ERC
I am currently carrying on a five year project entitled
Foundations of motivic real K-theory, financed by an ERC starting grant (2020). The project is situated in the intersection of homotopy theory, algebraic geometry and arithmetic, putting to work the modern apparatus of higher category theory to tackle classical questions about cohomological and motivic invariants of rings and schemes. Our team comprises of three postdocs:
and two Ph.D students:
Some of the work in progress includes:
The real cyclotomic trace map
We identify the geometric fixed points of real topological cyclic homology in terms of normal L-theory, and deduce a real version of the Dundas-Goodwillie-McCarthy theorem in algebraic K-theory.

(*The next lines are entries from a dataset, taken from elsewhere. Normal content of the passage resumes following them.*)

(* ===== verification/Pci.v ===== *)
(** * PCI devices (src/ors-kernel/src/devices/pci.rs)

    Configuration space access through the ports 0xcf8 and 0xcfc, the fields of a
    function's header, base address registers, capabilities, MSI-X, and the scan of
    the buses, which follows the routes from the host bridges. *)

From S2P Require Import Prelude Hardware.
Local Open Scope Z_scope.
Local Open Scope rust_scope.

(** ** Data *)

Record Device := { bus : Z; device : Z; function : Z }.

#[export] Instance Device_eq_dec : EqDecision Device.
Proof. solve_decision. Defined.

Inductive ScanError := Full.

Inductive Bar := MemoryAddress (addr : Z) | IoPort (port : Z).

Definition mmio_base (b : Bar) : option Z := match b with MemoryAddress a => Some a | IoPort _ => None end.
Definition io_port (b : Bar) : option Z := match b with MemoryAddress _ => None | IoPort p => Some p end.

Record DeviceType := { class_code : Z; subclass : Z; prog_interface : Z }.

Definition is_standard_pci_to_pci_bridge (t : DeviceType) : bool := (class_code t =? 0x06) && (subclass t =? 0x04).
Definition is_xhci (t : DeviceType) : bool := (class_code t =? 0x0c) && (subclass t =? 0x03) && (prog_interface t =? 0x30).

Record Capability := { c_device : Device; c_pointer : Z }.
Record MsiX := { x_device : Device; x_pointer : Z }.
Record MsiXTable := { table_ptr : Z; table_len : Z }.
Definition MsiXTableEntry : Type := Z.

(** ** Operations *)

Section operations.
Context {H : Type} {E : Type} `{PortIO H} `{Mmio H} `{BitField} `{Heapless}.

This is part of work building towards the constructing of efficient trace methods for the study of hermitian K-theory.
The motivic hermitian K-theory spectrum
We construct motivic spectra representing (homotopy invariant) Grothendieck-Witt and L-theory over general base schemes. When the base scheme is regular Noetherian of finite Krull dimension these motivic spectra represent symmetric Grothendieck-Witt and L-theory.
Hermitian trace formulas for singularity categories
This project involves generalizing work of Toën and Vezzosi on the conductor formula and the trace of singularity categories for a degeneration of a family of smooth and proper schemes, where now the singularity category is endowed with a Poincaré structure, and the conductor formula is expressed in terms of the motivic trace of the generic and special fibres, which take values in their respective Grothendieck-Witt groups.
Verdier duality and assembly maps
In this project we explore a Poincaré categorical approach to the study of the assembly map in L-theory and Grothendieck-Witt theory, pursuing the ideas apprearing in the fourth installement of the nine author project concerning the assembly map of the circle.
Topological Hochschild homology for stable and Poincaré categories
The goal of this project is to develop a framework for the study of THH as a universal trace theory in the setting of stable categories and generalize this perspective to real THH of Poincaré categories. This project is directly related to trace methods and the Dundas-Goodewillie-McCarthy theorem in the setting of both stable and Poincaré categories.
Chromatic behaviour of hermitian K-theory
The goal of this project is to understand the chromatic behaviour of Grothendieck-Witt and L-theory.
In particular, we wish to prove a "white-shift theorem", stating that L-theory is height preserving at the prime 2.
Hermitian K-theory of stable ∞-categories
- Appendix to
Stable Moduli spaces of hermitian forms (F. Hebestreit, W. Steimle)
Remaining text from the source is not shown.